(Instructions for the task): Scan the entries that follow for the word "gets", then report every line in which it appears.

[Saved data entries]

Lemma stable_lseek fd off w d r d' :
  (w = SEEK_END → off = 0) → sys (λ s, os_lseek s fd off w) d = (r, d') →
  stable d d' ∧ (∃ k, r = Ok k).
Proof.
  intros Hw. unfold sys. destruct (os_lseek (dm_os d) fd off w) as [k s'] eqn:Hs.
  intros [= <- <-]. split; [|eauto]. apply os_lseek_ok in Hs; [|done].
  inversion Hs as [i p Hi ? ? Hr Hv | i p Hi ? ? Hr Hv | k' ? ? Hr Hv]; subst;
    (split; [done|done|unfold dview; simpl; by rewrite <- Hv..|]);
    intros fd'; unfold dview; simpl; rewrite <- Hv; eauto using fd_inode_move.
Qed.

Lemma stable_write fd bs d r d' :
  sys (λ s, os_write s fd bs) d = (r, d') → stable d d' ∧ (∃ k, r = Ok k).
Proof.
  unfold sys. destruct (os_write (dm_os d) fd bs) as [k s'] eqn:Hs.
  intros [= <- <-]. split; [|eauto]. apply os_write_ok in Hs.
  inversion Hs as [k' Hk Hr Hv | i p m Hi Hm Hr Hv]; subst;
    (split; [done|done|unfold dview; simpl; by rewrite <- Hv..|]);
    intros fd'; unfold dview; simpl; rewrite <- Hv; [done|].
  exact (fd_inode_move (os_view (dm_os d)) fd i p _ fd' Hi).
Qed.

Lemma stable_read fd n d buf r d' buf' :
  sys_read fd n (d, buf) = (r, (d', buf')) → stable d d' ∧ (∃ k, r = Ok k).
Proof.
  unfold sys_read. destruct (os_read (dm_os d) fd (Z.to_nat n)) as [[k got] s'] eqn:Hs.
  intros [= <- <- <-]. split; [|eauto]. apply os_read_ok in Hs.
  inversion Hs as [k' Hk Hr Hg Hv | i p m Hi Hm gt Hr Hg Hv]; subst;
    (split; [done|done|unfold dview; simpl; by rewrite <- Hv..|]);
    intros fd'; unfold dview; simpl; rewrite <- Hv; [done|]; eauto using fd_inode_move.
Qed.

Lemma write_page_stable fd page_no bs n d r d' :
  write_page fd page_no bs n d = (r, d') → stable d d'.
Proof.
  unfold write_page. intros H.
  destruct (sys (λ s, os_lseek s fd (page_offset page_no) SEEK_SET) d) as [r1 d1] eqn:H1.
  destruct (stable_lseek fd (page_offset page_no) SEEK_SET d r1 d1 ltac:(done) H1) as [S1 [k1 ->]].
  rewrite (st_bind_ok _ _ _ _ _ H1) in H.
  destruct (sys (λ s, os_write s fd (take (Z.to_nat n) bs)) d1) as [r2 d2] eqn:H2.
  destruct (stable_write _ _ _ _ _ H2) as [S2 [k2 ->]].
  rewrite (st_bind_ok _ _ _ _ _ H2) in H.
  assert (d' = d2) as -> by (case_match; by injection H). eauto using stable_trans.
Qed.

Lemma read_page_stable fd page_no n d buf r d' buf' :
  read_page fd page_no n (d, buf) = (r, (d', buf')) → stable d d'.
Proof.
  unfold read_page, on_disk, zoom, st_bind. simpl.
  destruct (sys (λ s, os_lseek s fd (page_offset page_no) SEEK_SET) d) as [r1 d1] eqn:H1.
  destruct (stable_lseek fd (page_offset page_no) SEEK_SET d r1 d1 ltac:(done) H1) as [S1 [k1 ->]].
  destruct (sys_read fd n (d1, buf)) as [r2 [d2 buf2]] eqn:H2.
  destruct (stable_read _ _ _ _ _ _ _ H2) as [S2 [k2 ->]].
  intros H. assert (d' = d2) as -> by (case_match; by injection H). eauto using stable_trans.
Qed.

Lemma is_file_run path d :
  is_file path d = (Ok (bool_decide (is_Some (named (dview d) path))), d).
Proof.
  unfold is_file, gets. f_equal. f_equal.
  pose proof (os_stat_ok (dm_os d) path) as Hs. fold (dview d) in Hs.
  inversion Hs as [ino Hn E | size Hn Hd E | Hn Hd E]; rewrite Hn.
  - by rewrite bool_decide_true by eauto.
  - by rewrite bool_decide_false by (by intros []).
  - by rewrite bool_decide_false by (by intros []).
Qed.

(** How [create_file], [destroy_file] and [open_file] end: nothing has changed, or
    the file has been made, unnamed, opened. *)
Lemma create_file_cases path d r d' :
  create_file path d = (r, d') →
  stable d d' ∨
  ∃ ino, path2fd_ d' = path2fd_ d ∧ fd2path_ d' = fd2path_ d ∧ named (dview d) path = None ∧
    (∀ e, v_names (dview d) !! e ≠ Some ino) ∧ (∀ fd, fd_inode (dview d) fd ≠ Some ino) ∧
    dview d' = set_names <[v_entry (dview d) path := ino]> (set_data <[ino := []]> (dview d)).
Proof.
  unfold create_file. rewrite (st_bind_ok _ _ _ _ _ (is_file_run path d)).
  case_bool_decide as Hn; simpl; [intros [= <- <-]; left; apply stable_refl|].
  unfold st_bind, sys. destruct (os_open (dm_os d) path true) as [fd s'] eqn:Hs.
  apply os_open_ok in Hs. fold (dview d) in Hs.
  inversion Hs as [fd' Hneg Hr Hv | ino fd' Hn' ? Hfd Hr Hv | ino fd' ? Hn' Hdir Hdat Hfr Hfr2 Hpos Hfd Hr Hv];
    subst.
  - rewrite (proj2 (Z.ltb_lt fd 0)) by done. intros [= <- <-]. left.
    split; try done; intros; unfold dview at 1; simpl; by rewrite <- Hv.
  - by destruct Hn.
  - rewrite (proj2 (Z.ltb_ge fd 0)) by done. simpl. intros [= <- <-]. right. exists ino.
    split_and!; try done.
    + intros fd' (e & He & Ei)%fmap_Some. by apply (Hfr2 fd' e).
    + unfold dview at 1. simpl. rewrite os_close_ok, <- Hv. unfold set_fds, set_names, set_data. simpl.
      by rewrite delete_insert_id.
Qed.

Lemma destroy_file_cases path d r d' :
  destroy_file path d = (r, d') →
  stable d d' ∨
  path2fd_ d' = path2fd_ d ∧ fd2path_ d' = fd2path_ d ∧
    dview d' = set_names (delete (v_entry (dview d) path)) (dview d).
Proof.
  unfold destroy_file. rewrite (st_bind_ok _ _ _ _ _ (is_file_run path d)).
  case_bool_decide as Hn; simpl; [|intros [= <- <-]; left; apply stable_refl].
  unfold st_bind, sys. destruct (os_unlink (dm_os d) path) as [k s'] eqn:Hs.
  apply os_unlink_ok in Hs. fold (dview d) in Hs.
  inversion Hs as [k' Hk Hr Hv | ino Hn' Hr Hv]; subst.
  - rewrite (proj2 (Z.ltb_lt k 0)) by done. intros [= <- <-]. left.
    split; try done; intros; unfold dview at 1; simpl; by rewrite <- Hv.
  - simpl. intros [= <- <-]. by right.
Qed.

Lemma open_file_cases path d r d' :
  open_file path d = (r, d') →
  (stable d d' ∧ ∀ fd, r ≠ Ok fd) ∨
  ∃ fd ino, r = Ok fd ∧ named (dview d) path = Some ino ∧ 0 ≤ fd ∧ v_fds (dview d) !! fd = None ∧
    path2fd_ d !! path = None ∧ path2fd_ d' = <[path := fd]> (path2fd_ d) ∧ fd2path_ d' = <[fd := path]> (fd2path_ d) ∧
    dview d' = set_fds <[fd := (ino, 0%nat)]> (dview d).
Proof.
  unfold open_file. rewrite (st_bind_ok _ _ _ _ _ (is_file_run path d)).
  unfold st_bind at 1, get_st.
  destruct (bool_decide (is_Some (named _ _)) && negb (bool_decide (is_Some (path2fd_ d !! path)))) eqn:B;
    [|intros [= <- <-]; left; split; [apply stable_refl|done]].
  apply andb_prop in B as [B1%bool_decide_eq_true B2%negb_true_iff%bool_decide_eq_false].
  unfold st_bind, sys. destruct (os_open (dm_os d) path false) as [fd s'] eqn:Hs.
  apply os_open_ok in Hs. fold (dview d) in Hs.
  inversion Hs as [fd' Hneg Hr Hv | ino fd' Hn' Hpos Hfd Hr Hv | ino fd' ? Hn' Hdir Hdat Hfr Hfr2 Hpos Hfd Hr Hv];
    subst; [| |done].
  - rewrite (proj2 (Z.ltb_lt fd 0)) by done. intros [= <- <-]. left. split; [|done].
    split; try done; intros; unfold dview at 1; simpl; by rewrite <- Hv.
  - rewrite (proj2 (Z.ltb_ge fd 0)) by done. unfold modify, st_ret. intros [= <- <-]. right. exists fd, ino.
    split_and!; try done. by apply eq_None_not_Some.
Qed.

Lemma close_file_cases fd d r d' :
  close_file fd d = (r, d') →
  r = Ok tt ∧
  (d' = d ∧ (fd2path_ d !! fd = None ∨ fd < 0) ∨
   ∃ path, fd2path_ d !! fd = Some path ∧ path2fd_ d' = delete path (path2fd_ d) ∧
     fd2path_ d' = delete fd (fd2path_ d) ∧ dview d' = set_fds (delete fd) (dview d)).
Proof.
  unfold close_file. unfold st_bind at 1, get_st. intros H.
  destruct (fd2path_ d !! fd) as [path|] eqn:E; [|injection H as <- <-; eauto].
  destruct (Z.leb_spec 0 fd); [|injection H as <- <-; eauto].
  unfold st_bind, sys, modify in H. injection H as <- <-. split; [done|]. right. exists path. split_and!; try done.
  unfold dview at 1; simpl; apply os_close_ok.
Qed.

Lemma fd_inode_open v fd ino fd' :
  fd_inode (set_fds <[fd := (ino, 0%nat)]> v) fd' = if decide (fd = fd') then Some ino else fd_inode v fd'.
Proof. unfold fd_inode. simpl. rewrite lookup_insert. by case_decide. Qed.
* * *
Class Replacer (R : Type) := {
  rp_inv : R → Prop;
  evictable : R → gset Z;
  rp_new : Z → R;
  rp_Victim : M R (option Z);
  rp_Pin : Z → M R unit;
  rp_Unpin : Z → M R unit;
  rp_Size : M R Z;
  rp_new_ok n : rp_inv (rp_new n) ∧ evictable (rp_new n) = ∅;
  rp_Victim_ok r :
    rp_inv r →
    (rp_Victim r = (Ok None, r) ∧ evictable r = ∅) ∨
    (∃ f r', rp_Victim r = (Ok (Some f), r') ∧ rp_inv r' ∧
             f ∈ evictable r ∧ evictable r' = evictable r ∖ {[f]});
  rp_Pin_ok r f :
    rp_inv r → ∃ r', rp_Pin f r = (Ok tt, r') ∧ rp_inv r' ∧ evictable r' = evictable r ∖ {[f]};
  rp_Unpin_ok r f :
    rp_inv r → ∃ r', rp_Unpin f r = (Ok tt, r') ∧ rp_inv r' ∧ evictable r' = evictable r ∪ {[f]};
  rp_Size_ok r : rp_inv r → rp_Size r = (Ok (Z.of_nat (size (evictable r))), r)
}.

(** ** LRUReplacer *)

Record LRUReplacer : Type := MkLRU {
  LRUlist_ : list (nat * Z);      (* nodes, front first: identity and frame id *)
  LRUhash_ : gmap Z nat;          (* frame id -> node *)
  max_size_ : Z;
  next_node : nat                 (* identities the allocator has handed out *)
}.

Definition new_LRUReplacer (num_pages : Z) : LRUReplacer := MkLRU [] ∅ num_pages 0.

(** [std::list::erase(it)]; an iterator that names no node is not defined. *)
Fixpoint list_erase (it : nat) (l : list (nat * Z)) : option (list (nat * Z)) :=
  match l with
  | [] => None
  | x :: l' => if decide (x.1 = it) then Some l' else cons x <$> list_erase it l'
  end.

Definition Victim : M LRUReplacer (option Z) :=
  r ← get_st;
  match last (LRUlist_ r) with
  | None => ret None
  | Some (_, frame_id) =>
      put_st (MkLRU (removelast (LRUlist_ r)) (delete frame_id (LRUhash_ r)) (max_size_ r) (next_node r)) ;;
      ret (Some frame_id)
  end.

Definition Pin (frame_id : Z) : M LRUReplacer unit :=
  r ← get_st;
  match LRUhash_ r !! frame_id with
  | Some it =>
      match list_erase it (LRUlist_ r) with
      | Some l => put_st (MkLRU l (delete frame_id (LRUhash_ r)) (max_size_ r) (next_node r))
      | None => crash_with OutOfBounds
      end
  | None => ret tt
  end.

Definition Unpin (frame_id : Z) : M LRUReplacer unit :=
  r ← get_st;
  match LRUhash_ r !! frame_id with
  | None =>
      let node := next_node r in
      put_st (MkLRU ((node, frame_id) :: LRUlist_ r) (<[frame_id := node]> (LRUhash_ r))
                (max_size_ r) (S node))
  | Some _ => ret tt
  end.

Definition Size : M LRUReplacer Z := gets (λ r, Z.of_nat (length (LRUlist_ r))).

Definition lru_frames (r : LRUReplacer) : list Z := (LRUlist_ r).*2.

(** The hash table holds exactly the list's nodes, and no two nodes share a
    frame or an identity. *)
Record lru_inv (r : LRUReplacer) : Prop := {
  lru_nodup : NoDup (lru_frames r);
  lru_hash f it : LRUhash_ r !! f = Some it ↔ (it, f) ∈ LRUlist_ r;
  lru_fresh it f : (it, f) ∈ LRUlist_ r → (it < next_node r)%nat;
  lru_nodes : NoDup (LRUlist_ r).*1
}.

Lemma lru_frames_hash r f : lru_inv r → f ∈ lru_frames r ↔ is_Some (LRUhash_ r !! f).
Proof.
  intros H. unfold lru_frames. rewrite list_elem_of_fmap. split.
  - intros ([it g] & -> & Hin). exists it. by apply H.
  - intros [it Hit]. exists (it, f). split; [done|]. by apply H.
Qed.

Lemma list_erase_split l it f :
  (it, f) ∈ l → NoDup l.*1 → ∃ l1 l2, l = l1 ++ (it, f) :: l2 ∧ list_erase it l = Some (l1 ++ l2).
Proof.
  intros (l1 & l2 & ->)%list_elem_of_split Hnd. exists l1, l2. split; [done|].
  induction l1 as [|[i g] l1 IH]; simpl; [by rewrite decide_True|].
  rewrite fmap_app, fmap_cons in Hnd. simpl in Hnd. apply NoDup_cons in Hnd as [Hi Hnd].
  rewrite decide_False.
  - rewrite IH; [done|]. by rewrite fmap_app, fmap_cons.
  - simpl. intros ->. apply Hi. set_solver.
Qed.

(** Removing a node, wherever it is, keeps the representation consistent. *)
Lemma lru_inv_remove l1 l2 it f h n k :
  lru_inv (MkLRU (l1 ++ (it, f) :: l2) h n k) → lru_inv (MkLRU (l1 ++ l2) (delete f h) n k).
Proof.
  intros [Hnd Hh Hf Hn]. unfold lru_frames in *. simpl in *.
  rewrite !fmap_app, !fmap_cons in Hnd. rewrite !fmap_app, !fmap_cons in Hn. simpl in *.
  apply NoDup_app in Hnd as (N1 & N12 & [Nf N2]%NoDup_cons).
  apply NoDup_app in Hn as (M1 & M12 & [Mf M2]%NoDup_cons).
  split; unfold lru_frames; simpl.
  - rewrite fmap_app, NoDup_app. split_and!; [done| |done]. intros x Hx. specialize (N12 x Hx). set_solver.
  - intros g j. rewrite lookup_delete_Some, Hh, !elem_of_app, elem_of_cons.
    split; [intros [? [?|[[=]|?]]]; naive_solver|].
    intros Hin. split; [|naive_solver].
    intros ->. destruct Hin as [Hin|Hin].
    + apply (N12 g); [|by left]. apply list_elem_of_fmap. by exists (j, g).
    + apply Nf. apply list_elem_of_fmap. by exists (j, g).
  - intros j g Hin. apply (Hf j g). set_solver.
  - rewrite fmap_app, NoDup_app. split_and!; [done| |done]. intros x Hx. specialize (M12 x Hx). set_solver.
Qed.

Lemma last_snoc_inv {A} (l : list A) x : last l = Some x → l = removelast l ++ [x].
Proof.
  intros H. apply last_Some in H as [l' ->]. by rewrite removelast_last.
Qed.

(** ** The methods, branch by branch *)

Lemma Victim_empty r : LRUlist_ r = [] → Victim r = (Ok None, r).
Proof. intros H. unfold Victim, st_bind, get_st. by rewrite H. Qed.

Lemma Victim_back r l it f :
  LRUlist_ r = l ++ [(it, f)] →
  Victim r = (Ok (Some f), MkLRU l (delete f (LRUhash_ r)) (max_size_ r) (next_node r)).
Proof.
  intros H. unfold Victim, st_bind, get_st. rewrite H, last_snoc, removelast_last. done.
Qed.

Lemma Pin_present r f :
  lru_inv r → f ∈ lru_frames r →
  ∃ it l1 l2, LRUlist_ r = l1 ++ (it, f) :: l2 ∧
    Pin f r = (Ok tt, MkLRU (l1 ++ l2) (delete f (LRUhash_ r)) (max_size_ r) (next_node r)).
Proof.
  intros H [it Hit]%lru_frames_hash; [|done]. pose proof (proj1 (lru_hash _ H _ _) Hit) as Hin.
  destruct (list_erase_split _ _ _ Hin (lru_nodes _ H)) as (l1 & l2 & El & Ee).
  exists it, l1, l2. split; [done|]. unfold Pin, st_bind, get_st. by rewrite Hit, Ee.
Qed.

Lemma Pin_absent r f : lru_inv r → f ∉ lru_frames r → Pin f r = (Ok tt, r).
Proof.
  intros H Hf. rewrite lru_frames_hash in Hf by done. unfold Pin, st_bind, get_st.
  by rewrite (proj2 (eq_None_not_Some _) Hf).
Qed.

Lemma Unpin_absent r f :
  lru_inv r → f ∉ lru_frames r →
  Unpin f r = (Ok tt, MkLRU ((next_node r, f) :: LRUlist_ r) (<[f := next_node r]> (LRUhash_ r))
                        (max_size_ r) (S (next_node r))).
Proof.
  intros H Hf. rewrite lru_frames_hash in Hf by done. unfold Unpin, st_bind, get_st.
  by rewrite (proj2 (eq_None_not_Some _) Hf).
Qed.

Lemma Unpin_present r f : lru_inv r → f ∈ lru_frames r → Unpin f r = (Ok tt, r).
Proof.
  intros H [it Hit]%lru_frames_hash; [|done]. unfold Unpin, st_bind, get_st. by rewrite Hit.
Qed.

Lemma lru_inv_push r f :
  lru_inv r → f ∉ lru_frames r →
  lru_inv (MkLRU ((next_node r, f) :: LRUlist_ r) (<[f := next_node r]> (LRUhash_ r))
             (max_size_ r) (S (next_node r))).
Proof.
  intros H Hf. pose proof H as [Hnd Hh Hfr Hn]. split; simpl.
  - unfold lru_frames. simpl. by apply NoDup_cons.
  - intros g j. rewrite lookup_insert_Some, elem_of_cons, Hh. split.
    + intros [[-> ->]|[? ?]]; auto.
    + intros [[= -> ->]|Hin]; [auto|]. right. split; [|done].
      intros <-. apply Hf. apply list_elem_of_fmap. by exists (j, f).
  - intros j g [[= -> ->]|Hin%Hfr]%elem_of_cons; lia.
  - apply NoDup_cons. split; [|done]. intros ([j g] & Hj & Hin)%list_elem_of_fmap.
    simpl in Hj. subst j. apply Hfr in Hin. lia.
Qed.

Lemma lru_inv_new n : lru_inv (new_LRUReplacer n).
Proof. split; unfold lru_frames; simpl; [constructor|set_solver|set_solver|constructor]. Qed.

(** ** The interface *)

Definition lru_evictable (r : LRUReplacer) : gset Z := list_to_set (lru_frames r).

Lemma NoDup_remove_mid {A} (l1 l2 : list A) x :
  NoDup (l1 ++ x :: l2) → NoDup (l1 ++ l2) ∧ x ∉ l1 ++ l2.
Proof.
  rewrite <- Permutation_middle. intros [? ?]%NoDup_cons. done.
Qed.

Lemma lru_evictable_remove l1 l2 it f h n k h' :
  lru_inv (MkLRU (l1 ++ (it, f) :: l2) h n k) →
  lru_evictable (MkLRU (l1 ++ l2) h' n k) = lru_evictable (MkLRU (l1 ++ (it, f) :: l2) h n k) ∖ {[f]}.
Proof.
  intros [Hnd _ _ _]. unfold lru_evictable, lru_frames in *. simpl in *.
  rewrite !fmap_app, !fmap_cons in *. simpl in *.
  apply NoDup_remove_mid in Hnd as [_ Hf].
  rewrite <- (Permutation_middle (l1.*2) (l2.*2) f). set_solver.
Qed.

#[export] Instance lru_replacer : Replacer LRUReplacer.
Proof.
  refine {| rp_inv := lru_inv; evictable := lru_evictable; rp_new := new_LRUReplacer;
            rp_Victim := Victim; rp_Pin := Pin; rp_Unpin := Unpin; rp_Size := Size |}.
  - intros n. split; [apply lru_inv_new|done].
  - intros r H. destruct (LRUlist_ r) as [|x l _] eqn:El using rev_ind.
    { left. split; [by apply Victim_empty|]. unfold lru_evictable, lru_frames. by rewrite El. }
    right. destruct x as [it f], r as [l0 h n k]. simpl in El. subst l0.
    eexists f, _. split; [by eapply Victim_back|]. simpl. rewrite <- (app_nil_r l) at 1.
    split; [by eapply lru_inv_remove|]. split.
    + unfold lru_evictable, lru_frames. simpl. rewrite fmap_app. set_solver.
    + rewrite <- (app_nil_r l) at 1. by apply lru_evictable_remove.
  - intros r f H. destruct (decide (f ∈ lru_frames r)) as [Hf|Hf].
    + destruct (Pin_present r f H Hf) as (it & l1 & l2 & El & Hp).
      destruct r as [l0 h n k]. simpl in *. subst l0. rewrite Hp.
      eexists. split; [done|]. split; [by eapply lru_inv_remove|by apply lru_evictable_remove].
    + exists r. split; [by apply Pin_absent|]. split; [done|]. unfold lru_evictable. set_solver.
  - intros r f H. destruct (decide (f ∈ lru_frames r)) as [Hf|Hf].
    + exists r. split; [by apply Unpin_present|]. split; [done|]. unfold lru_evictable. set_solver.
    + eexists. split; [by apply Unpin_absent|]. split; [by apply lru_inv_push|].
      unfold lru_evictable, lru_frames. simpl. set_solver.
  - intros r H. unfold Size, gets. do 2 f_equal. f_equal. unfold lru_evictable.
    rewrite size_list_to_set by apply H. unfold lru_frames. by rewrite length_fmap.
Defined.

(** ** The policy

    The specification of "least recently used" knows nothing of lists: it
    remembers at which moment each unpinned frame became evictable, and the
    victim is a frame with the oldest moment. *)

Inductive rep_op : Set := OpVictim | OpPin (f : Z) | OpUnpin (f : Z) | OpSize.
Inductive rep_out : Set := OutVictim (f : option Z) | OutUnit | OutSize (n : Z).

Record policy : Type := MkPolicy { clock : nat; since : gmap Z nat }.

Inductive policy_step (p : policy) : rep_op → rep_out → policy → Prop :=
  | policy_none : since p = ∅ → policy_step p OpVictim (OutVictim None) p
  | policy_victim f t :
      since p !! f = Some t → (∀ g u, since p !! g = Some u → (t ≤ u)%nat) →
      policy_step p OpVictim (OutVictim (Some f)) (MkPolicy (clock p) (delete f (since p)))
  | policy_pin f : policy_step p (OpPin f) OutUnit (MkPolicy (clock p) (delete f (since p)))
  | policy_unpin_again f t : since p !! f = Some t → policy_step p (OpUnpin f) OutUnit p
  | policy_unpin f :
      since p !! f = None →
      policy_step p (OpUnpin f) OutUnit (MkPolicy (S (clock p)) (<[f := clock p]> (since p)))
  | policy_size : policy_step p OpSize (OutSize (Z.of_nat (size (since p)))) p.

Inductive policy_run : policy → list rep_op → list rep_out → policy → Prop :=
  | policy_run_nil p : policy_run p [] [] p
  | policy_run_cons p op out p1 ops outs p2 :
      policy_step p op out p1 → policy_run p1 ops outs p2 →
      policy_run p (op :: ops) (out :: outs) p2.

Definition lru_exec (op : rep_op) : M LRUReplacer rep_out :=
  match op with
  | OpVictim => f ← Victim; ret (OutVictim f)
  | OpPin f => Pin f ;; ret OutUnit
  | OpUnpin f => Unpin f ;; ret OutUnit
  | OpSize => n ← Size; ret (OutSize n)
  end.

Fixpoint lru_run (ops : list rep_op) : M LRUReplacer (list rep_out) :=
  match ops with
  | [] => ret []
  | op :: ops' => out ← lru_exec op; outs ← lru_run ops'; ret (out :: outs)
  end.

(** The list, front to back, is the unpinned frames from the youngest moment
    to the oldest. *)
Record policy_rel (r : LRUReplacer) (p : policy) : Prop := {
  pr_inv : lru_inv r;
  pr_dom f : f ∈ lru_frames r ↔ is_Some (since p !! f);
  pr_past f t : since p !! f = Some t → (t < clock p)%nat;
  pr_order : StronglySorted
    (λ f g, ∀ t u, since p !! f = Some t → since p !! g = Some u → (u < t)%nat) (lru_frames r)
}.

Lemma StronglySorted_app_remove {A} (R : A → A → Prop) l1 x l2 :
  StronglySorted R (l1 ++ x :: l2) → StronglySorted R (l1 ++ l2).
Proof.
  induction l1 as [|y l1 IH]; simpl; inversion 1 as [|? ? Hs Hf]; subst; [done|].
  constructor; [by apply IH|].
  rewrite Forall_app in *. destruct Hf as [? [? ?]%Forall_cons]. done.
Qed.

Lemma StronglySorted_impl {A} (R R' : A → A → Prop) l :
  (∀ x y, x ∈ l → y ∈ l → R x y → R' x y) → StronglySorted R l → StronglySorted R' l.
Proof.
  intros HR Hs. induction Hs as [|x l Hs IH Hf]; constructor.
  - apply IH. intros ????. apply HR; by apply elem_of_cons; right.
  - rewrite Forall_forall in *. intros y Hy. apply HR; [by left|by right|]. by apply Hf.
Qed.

(Task output):
  unfold is_file, gets. f_equal. f_equal.
Definition Size : M LRUReplacer Z := gets (λ r, Z.of_nat (length (LRUlist_ r))).
  - intros r H. unfold Size, gets. do 2 f_equal. f_equal. unfold lru_evictable.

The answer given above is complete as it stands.